Metadata-Version: 2.4
Name: wikifi
Version: 0.1.0
Summary: Walk any codebase and produce a technology-agnostic markdown wiki of its intent
Project-URL: Homepage, https://github.com/codeninja/wikifi
Author: codeninja
License-Expression: Apache-2.0
License-File: LICENSE
Keywords: documentation,llm,migration,ollama,wiki
Requires-Python: >=3.12
Requires-Dist: anthropic>=0.40
Requires-Dist: ollama>=0.4.0
Requires-Dist: openai>=1.50
Requires-Dist: pathspec>=0.12
Requires-Dist: pydantic-settings>=2.2
Requires-Dist: pydantic>=2.6
Requires-Dist: rich>=13.7
Requires-Dist: typer>=0.12
Description-Content-Type: text/markdown

![wikifi](https://raw.githubusercontent.com/codeninja/wikifi/main/assets/wikifi.png)

# wikifi

wikifi walks a legacy codebase and writes a **technology-agnostic** wiki of what the system does — domains, entities, flows, integrations, and cross-cutting concerns — extracted from the source with citations back to the lines that prove it.

The output is what a migration team needs to re-implement the system on a fresh stack from the wiki alone, without recreating the legacy structure in a new language.

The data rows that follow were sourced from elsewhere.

(** * nanoframe: interned symbols, grouping indexes and column utilities

    A shallow embedding of [nanoframe.h] and the properties of it that the
    specification states.

    Conventions of the embedding:
    - [std::vector<T>] (a [Column<T>]) is a [list T]; [v[i]] is stdpp's
      list lookup and [v[i] = x] its insert.
    - [std::unordered_map<std::string, Int>] is a [gmap string Z].
    - The unsigned integer type [Int] of [Symbol<TAG, Int>] is a [Z] reduced
      modulo [2 ^ w], [w] being the type's width (16 for the default
      [std::uint16_t]). In [Index<Int>] (32 by default) the width decides
      whether the loops that count in [Int] end.
    - Code that mutates an object takes the object's value and returns the
      new one; a call whose behaviour is undefined or that does not return
      is [None].
    - [std::sort] is any routine that keeps the contract the standard gives
      it; where the code is run on concrete rows to see what it does with
      equal keys, it is the routine of GNU libstdc++.

    The definitions come first, then the lemmas and, for each part of the
    header, the claims of the specification. *)

From stdpp Require Import gmap strings list pretty sorting.

Local Open Scope Z_scope.

(** ** String interning for factors *)

(** Conversion of a [size_t] value to the [w]-bit unsigned type [Int]. *)
Definition to_Int (w : Z) (x : Z) : Z := x `mod` 2 ^ w.

(** One function-local static table per instantiation
    [intern_table<TAG, Int>]: the statics are keyed by the tag's name and the
    width of [Int]. Two types [Int] of one width, which have a table each
    in the code, are not told apart; what is stated of two instantiations is
    stated of two that differ in the tag or in the width. A static that was
    never reached is the empty table it will be constructed as. *)
Definition intern_table (tag : string) (w : Z)
    (statics : gmap (string * Z) (gmap string Z)) : gmap string Z :=
  default ∅ (statics !! (tag, w)).

Record Symbol := { val : Z }.

(** [Symbol(null_symbol) : val(0) {}] *)
Definition Symbol_null (statics : gmap (string * Z) (gmap string Z))
    : Symbol * gmap (string * Z) (gmap string Z) :=
  ({| val := 0 |}, statics).

(** The body of [Symbol(const std::string& s)] on the table it has a
    reference to: [find], and on a miss [table[s] = table.size() + 1]
    followed by a second [find]. The right operand of the assignment is
    evaluated before [table[s]] inserts, so [size] is the size before the
    insertion. *)
Definition intern (w : Z) (s : string) (table : gmap string Z)
    : Z * gmap string Z :=
  match table !! s with
  | Some v => (v, table)
  | None =>
      let table' := <[s := to_Int w (Z.of_nat (size table) + 1)]> table in
      (default 0 (table' !! s), table')
  end.

(** [Symbol(const std::string& s)] *)
Definition Symbol_string (tag : string) (w : Z) (s : string)
    (statics : gmap (string * Z) (gmap string Z))
    : Symbol * gmap (string * Z) (gmap string Z) :=
  let '(v, table') := intern w s (intern_table tag w statics) in
  ({| val := v |}, <[(tag, w) := table']> statics).

(** [bool null() const] and [bool ok() const] *)
Definition null (x : Symbol) : bool := bool_decide (val x = 0).
Definition ok (x : Symbol) : bool := bool_decide (val x ≠ 0).

(** Constructing one symbol after another from the strings of [l]. *)
Fixpoint intern_all (w : Z) (l : list string) (table : gmap string Z)
    : list Z * gmap string Z :=
  match l with
  | [] => ([], table)
  | s :: l' =>
      let '(c, table') := intern w s table in
      let '(cs, table'') := intern_all w l' table' in
      (c :: cs, table'')
  end.

Fixpoint Symbol_strings (tag : string) (w : Z) (l : list string)
    (statics : gmap (string * Z) (gmap string Z))
    : list Symbol * gmap (string * Z) (gmap string Z) :=
  match l with
  | [] => ([], statics)
  | s :: l' =>
      let '(x, statics') := Symbol_string tag w s statics in
      let '(xs, statics'') := Symbol_strings tag w l' statics' in
      (x :: xs, statics'')
  end.

(** The table in which the strings of [order], each seen for the first time
    in that order, were interned: the string at position [k] has the code
    [k + 1] reduced to [Int]. *)
Definition first_seen (w : Z) (order : list string) (table : gmap string Z)
    : Prop :=
  NoDup order ∧
  size table = length order ∧
  ∀ s c, table !! s = Some c ↔
         ∃ k : nat, order !! k = Some s ∧ c = to_Int w (Z.of_nat k + 1).

(** [n] distinct strings: the decimal numerals of [0 .. n-1]. *)
Definition numerals (n : nat) : list string := pretty <$> seq 0 n.


(** ** Grouping and summarizing indexes *)

(** The key type [K] of the function [vals] handed to the constructor: its
    [operator<] is a strict total order and its [operator!=] is
    inequality. *)
Class Key (K : Type) := {
  key_eq_dec :: EqDecision K;
  key_lt : relation K;
  key_lt_dec :: RelDecision key_lt;
  key_lt_strict :: StrictOrder key_lt;
  key_lt_trichotomy :: Trichotomy key_lt;
}.

#[export] Instance nat_lt_trichotomy : Trichotomy Nat.lt.
Proof. intros x y. lia. Qed.

#[export] Instance Z_lt_trichotomy : Trichotomy Z.lt.
Proof. intros x y. lia. Qed.

#[export] Instance nat_Key : Key nat := {| key_lt := Nat.lt |}.
#[export] Instance Z_Key : Key Z := {| key_lt := Z.lt |}.

(** *** [std::sort]

    The sort routine is the standard library's. What [std::sort(first, last,
    comp)] promises, for a [comp] that is a strict weak ordering, is that
    the range is rearranged so that no element is [comp]-less than one
    before it; it does not promise to keep equivalent elements in their
    order. The constructor is modelled for any routine that keeps this
    contract. *)
Definition strict_weak_ordering (comp : nat → nat → bool) : Prop :=
  (∀ x, comp x x = false)
  ∧ (∀ x y z, comp x y = true → comp y z = true → comp x z = true)
  ∧ (∀ x y z, comp x y = false → comp y x = false →
              comp y z = false → comp z y = false →
              comp x z = false ∧ comp z x = false).

Definition std_sort_contract
    (sort : (nat → nat → bool) → list nat → list nat) : Prop :=
  ∀ comp l, strict_weak_ordering comp →
    sort comp l ≡ₚ l
    ∧ StronglySorted (λ x y, comp y x = false) (sort comp l).

(** A routine that keeps the contract, for the examples: the insertion sort
    that takes the elements from the back of the range and puts each into
    the sorted part, before the equivalent elements already there. *)
Fixpoint insert_before (comp : nat → nat → bool) (x : nat) (l : list nat)
    : list nat :=
  match l with
  | [] => [x]
  | y :: l' =>
      if comp y x then y :: insert_before comp x l' else x :: y :: l'
  end.

Definition insertion_sort (comp : nat → nat → bool) (l : list nat)
    : list nat :=
  foldr (insert_before comp) [] l.

(** *** [Index]

    Row ids and positions are values of the unsigned type [Int] of
    [Index<Int>], [std::uint32_t] by default; they are below [ix.size()],
    and are natural numbers here. The width [w] of [Int] matters where a
    loop counts in [Int] up to a [size_t]. *)
Record Index := { ix : list nat; group_start : list nat }.

(** [range_t]: the iterators [b] and [e] are positions in [ix]. *)
Record range_t := { group_head : nat; b : nat; e : nat }.

(** The rows [range_t::for_each] hands to its function, in order. *)
Definition range_rows (this : Index) (r : range_t) : list nat :=
  take (e r - b r) (drop (b r) (ix this)).

(** [size_t size() const] *)
Definition range_size (r : range_t) : nat := e r - b r.

(** The values [i] takes in [for (Int i = from; i < n; ++i)], where [n] is
    a [size_t] and [Int] has [w] bits. When the loop is entered and [n] is
    not below [2 ^ w], [i] wraps around to 0 before it reaches [n], and the
    loop has no end: [None]. *)
Definition Int_upto (w : Z) (from n : nat) : option (list nat) :=
  if bool_decide (n ≤ from)%nat then Some []
  else if bool_decide (Z.of_nat n < 2 ^ w) then Some (seq from (n - from))
  else None.

Section Index.
Context {K : Type} `{!Key K}.

(** The comparison the constructor hands to [std::sort]. *)
Definition by_vals (vals : nat → K) (x y : nat) : bool :=
  bool_decide (key_lt (vals x) (vals y)).

(** One round of the constructor's second loop:
    [if (vals(ix[prev_i]) != vals(ix[i])) prev_i = i;
     group_start[i] = ix[prev_i];] *)
Definition group_start_step (vals : nat → K) (ix : list nat)
    (st : nat * list nat) (i : nat) : nat * list nat :=
  let prev_i :=
    if bool_decide (vals (ix !!! st.1) ≠ vals (ix !!! i)) then i else st.1 in
  (prev_i, <[i := ix !!! prev_i]> st.2).

(** The constructor from [if (ix.empty())] on, [ix] being sorted and
    [group_start] having its [n] value-initialised elements. *)
Definition Index_groups (w : Z) (vals : nat → K) (n : nat) (ix : list nat)
    : option Index :=
  let group_start := replicate n 0%nat in
  if bool_decide (ix = []) then Some {| ix := ix; group_start := group_start |}
  else
    let group_start := <[0%nat := ix !!! 0%nat]> group_start in
    let prev_i := group_start !!! 0%nat in
    positions ← Int_upto w 1 (length ix);
    let st := foldl (group_start_step vals ix) (prev_i, group_start)
                positions in
    Some {| ix := ix; group_start := st.2 |}.

(** [Index(size_t n, FUNC vals)]: [ix(n)] and [group_start(n)], the loop
    [ix[i] = i], [std::sort], and the rest. *)
Definition Index_ctor (w : Z)
    (sort : (nat → nat → bool) → list nat → list nat)
    (n : nat) (vals : nat → K) : option Index :=
  positions ← Int_upto w 0 n;
  let ix := foldl (λ ix i, <[i := i]> ix) (replicate n 0%nat) positions in
  Index_groups w vals n (sort (by_vals vals) ix).

End Index.

(** [merge]: the function [f] gets each range by value, with constant
    iterators into [ix]; it acts on a state [U] of its caller's. The loop
    carries the index, [prev_i] and that state. *)
Definition merge_step {U : Type} (f : range_t → U → U)
    (st : Index * nat * U) (i : nat) : Index * nat * U :=
  let '(this, prev_i, u) := st in
  if bool_decide (group_start this !!! i ≠ group_start this !!! prev_i)
  then
    (this, i,
     f {| group_head := group_start this !!! prev_i; b := prev_i; e := i |} u)
  else (this, prev_i, u).

(** [Index<Int> merge(FUNC f)]: the value returned, the index afterwards and
    the caller's state afterwards. *)
Definition merge {U : Type} (f : range_t → U → U) (this : Index) (u : U)
    : Index * (Index * U) :=
  let '(this, prev_i, u) :=
    foldl (merge_step f) (this, 0%nat, u) (seq 0 (length (ix this))) in
  let u :=
    if bool_decide (0 < length (group_start this))%nat
    then f {| group_head := group_start this !!! prev_i;
              b := prev_i; e := length (ix this) |} u
    else u in
  (this, (this, u)).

For the full rationale and content contract, see [VISION.md](./VISION.md). To see the output, browse [`.wikifi/`](./.wikifi/) — wikifi run against its own source.

## Quickstart

```bash
# 1. Install in the target project
uv add wikifi

# 2. Scaffold .wikifi/ and config
uv run wikifi init

# 3. Walk the codebase
uv run wikifi walk
```

### LLM Config 

`.wikifi/config.toml`
```
provider = "anthropic" # openai | local(default)
model = "claude-sonnet-4-6" 
# ollama_host = "http://localhost:11434"
```

By default wikifi runs against a **local Ollama** server (Qwen 3 27B at the highest reasoning level the model exposes) — no cloud dependency, no API key, no data leaving the machine. Hosted Anthropic and OpenAI backends are opt-in.

## What you get

A `.wikifi/` directory in the target repo containing the synthesized wiki. The on-disk layout is at the implementor's discretion; the **content contract** is fixed and lives in [VISION.md](./VISION.md):

- **Primary capture** (extracted from source) — domains & subdomains, intent, capabilities, entities, integrations, external dependencies, cross-cutting concerns, hard specifications, and inline schematics.
- **Derivative capture** (synthesized from the aggregate) — personas, user stories, and 10,000-foot diagrams produced *after* primary content is complete.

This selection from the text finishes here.